В. – Вы сменили дона Хайме Бонелльса?

О. – Бонелльс уже успел сказать? Бедный старик. Для него это было нелегко, и он не может забыть об этом. Он говорил обо мне очень плохо?

В. – Пожалуйста, доктор Дуран. Мы вам повторяем: спрашивать – наше дело. И наш допрос совершенно конфиденциален.

О. – Хорошо-хорошо. Я понимаю. Так лучше. Не будем терять времени напрасно. Спрашивайте.

В. – По какой причине вы стали врачом сеньоры герцогини?

О. – Да по самой обыкновенной. Меня рекомендовали. Я вылечил детей в семье Бенавенто-Осуна. Герцогиню же мучили головные боли, которые никак не поддавались лечению… Ну, короче говоря, старик Бонелльс не мог попасть с ними в точку. А я смог. Большой заслуги здесь нет. Вся медицина – наполовину возможность, наполовину слепой случай. Искусство, еще не вышедшее из пеленок. И лучше знать об этом.

В. – Считаете ли вы, что организм вашей пациентки, сеньоры герцогини, был ослаблен и подвержен…

О. – Это слишком общие утверждения, они простительны для профана, но не для человека науки. На герцогиню благоприятно действовало мое лечение, и плохо – лечение других. Ей было, как я полагаю, около сорока лет. Возраст, когда организм уже отступает на несколько пядей перед смертью.

В. – Имеется ли у вас достаточно ясная идея о том, что вызвало эту смерть, такую неожиданную и… скажем, насильственную?

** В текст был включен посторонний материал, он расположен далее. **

(** * Properties *)

(** ** Results of calls: basic facts *)

Lemma bind_Returns {A B} (m : outcome A) (f : A → outcome B) (b : B) :
  m ≫= f = Returns b ↔ ∃ a, m = Returns a ∧ f a = Returns b.
Proof.
  destruct m; simpl; split; try naive_solver.
Qed.

Lemma get_player_Returns st idx pl :
  get_player st idx = Returns pl ↔
  (idx = 0 ∧ pl = (players st).1) ∨ (idx = 1 ∧ pl = (players st).2).
Proof.
  unfold get_player.
  destruct (Z.eqb_spec idx 0) as [->|]; [naive_solver|].
  destruct (Z.eqb_spec idx 1) as [->|]; naive_solver.
Qed.

Lemma get_player_total st idx :
  idx = 0 ∨ idx = 1 → ∃ pl, get_player st idx = Returns pl.
Proof. intros [-> | ->]; eexists; reflexivity. Qed.

Lemma lookupZ_is_Some {A} (l : list A) (i : Z) :
  is_Some (lookupZ l i) ↔ 0 ≤ i < Z.of_nat (length l).
Proof.
  unfold lookupZ. destruct (Z.ltb_spec i 0).
  - split; [intros [? [=]] | lia].
  - rewrite lookup_lt_is_Some. lia.
Qed.

Lemma board_set_Returns b i j v b' :
  board_set b i j v = Returns b' ↔
  ∃ r, lookupZ b i = Some r ∧ b' = <[Z.to_nat i := row_set r j v]> b.
Proof.
  unfold board_set. destruct (lookupZ b i); naive_solver.
Qed.

Lemma board_set_length b i j v b' :
  board_set b i j v = Returns b' → length b' = length b.
Proof.
  rewrite board_set_Returns. intros (r & _ & ->). apply length_insert.
Qed.

Lemma board_set_total b i j v :
  is_Some (lookupZ b i) → ∃ b', board_set b i j v = Returns b'.
Proof. intros [r Hr]. unfold board_set. rewrite Hr. eauto. Qed.

(** ** createInitialState *)

Lemma createInitialState_eq : createInitialState = Returns initialState.
Proof. reflexivity. Qed.

Lemma initialState_occupancy : occupancy_matches initialState.
Proof. unfold occupancy_matches; simpl; repeat split; congruence. Qed.

(** C9. [createInitialState()] returns one fixed state: player 0
    (identifier 1) at (4,8) with 10 walls, player 1 (identifier 2) at (4,0)
    with 10 walls, no wall placed, a board that holds exactly those two
    pawns, player 0 to move and no winner. *)
Theorem createInitialState_spec :
  ∃ st, createInitialState = Returns st
    ∧ players st = (mkPlayer 1 4 8 10, mkPlayer 2 4 0 10)
    ∧ walls st = []
    ∧ occupancy_matches st
    ∧ cell_at (board st) 4 8 = Some 1
    ∧ cell_at (board st) 4 0 = Some 2
    ∧ (∀ i j, isWithinBounds i j = true → (i, j) ≠ (4, 8) → (i, j) ≠ (4, 0) →
         cell_at (board st) i j = Some 0)
    ∧ currentPlayer st = 0
    ∧ winner st = None.
Proof.
  exists initialState. split; [apply createInitialState_eq|].
  split; [reflexivity|]. split; [reflexivity|].
  split; [apply initialState_occupancy|].
  split; [reflexivity|]. split; [reflexivity|].
  split; [|split; reflexivity].
  intros i j Hb Hne1 Hne2. unfold isWithinBounds in Hb.
  assert (Hi : i = 0 ∨ i = 1 ∨ i = 2 ∨ i = 3 ∨ i = 4 ∨ i = 5 ∨ i = 6
               ∨ i = 7 ∨ i = 8) by lia.
  assert (Hj : j = 0 ∨ j = 1 ∨ j = 2 ∨ j = 3 ∨ j = 4 ∨ j = 5 ∨ j = 6
               ∨ j = 7 ∨ j = 8) by lia.
  clear Hb.
  destruct Hi as [->|[->|[->|[->|[->|[->|[->|[->| ->]]]]]]]];
  destruct Hj as [->|[->|[->|[->|[->|[->|[->|[->| ->]]]]]]]];
  try reflexivity; congruence.
Qed.

(** ** applyMove *)

Lemma applyMove_Returns st p x y st' :
  applyMove st p x y = Returns st' ↔
  ∃ player b1 b2,
    get_player st p = Returns player
    ∧ board_set (board st) (p_x player) (p_y player) 0 = Returns b1
    ∧ board_set b1 x y (p_id player) = Returns b2
    ∧ st' = {| board := b2;
               players := set_player (players st) p
                            (mkPlayer (p_id player) x y (p_walls player));
               walls := walls st;
               currentPlayer :=
                 if ((p =? 0) && (y =? 0)) || ((p =? 1) && (y =? 8))
                 then currentPlayer st else 1 - p;
               wallPreview := wallPreview st;
               winner := if (p =? 1) && (y =? 8) then Some 1
                         else if (p =? 0) && (y =? 0) then Some 0 else None;
               selectedPlayer := None;
               isWallMode := isWallMode st |}.
Proof.
  unfold applyMove. rewrite bind_Returns.
  setoid_rewrite bind_Returns. setoid_rewrite bind_Returns.
  split.
  - intros (pl & Hpl & b1 & Hb1 & b2 & Hb2 & Hst).
    exists pl, b1, b2. repeat split; try done.
    unfold mret, outcome_ret in Hst. injection Hst as <-.
    destruct ((p =? 0) && (y =? 0)), ((p =? 1) && (y =? 8)); reflexivity.
  - intros (pl & b1 & b2 & Hpl & Hb1 & Hb2 & ->).
    exists pl. split; [done|]. exists b1. split; [done|].
    exists b2. split; [done|]. unfold mret, outcome_ret. f_equal.
    destruct ((p =? 0) && (y =? 0)), ((p =? 1) && (y =? 8)); reflexivity.
Qed.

О. – Дело в том, что, когда я приехал, она уже умирала Вы знаете, что ее близкие искали меня в течение всего дня, но я, как вышел из дома, все еще не возвращался… Обстоятельство, достойное глубокого сожаления. Может быть, мне и удатось бы сделать что-то. А в том состоянии, в каком я ее нашел, лучше всего было оставить ее умирать спокойно.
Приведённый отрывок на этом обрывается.